**ACTIVITY:** Where a line below contains "Hanc", count it. Reply with the total only.

**MATERIAL PROVIDED:**
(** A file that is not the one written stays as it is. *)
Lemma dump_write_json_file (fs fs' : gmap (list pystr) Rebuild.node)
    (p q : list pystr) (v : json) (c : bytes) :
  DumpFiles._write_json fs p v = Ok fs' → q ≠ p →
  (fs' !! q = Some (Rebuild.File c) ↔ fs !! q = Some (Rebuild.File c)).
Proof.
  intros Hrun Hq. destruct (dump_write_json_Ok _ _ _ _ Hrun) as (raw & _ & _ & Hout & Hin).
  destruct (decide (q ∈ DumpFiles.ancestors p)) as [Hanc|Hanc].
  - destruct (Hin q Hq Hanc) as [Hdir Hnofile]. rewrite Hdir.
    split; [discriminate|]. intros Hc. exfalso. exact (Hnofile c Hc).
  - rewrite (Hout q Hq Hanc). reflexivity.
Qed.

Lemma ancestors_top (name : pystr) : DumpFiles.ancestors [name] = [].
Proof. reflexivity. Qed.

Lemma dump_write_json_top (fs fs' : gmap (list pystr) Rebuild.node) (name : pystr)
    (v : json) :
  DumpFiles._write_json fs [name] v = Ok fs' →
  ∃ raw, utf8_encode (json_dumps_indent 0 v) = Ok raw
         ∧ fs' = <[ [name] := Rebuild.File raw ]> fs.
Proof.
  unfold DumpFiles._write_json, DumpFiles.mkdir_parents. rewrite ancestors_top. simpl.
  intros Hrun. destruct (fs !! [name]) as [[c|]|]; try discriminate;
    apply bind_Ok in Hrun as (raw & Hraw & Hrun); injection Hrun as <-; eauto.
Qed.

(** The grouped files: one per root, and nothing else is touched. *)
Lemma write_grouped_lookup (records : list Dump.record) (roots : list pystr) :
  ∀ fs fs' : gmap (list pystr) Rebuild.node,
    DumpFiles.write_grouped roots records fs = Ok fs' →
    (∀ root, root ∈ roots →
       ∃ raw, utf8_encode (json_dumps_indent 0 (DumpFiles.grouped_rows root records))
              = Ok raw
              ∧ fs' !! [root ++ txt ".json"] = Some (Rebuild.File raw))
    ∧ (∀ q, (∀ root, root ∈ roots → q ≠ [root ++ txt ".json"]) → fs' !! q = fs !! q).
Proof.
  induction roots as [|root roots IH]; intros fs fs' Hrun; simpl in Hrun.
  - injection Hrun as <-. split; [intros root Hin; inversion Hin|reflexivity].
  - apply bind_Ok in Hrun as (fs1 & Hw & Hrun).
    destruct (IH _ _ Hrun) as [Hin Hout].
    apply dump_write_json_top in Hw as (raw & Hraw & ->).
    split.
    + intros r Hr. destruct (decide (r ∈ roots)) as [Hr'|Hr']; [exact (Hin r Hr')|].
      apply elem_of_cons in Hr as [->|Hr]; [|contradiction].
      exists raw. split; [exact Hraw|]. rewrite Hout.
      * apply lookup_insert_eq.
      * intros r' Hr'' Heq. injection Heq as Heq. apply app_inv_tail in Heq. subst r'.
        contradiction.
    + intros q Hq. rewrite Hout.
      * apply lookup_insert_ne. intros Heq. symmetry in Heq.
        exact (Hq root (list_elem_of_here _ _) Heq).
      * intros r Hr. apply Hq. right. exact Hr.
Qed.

--

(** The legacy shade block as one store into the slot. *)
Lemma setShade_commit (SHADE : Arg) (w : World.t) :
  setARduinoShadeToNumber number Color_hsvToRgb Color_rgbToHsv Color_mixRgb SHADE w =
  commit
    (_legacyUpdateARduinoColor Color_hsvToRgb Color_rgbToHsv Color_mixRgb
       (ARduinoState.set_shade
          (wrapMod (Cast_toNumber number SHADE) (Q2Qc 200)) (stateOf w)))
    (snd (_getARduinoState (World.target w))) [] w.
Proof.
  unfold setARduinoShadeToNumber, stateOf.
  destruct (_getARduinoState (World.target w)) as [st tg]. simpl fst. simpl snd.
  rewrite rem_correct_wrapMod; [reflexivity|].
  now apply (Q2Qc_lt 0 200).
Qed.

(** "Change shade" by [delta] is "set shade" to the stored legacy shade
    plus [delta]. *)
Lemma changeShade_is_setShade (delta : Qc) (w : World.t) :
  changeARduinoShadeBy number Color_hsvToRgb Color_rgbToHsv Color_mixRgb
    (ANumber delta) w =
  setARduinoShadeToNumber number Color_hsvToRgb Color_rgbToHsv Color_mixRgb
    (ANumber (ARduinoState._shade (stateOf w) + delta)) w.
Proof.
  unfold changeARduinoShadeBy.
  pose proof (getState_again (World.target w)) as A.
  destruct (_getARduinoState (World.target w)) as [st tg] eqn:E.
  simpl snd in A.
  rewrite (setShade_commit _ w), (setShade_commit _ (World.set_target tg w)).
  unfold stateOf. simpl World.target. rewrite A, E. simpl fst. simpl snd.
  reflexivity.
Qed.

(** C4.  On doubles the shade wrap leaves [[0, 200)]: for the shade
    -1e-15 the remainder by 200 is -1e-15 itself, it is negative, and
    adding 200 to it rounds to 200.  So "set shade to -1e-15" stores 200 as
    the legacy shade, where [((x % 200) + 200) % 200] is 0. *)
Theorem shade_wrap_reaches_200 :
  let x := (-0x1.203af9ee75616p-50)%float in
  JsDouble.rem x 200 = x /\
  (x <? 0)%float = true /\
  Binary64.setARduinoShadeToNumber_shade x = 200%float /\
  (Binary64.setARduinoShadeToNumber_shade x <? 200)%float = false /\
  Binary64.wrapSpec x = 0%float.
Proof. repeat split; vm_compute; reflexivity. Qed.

--

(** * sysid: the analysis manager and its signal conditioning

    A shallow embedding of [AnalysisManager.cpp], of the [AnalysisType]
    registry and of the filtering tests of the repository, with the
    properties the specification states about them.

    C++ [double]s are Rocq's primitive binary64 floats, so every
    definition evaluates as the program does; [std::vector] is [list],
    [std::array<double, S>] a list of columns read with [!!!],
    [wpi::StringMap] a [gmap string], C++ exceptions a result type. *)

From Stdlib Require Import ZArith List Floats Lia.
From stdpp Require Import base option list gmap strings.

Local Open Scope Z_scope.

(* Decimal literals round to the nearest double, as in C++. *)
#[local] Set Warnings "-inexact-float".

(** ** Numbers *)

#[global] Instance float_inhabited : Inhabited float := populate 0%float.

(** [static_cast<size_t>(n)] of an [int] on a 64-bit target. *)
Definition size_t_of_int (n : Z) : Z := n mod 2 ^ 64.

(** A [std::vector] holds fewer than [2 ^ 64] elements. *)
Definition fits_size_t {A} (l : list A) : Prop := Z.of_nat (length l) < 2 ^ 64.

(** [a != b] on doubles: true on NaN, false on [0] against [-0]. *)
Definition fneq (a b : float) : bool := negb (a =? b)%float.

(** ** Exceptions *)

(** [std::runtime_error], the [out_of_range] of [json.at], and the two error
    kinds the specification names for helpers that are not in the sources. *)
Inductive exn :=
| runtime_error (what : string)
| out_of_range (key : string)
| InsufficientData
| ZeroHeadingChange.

**WRITTEN RESPONSE:** 3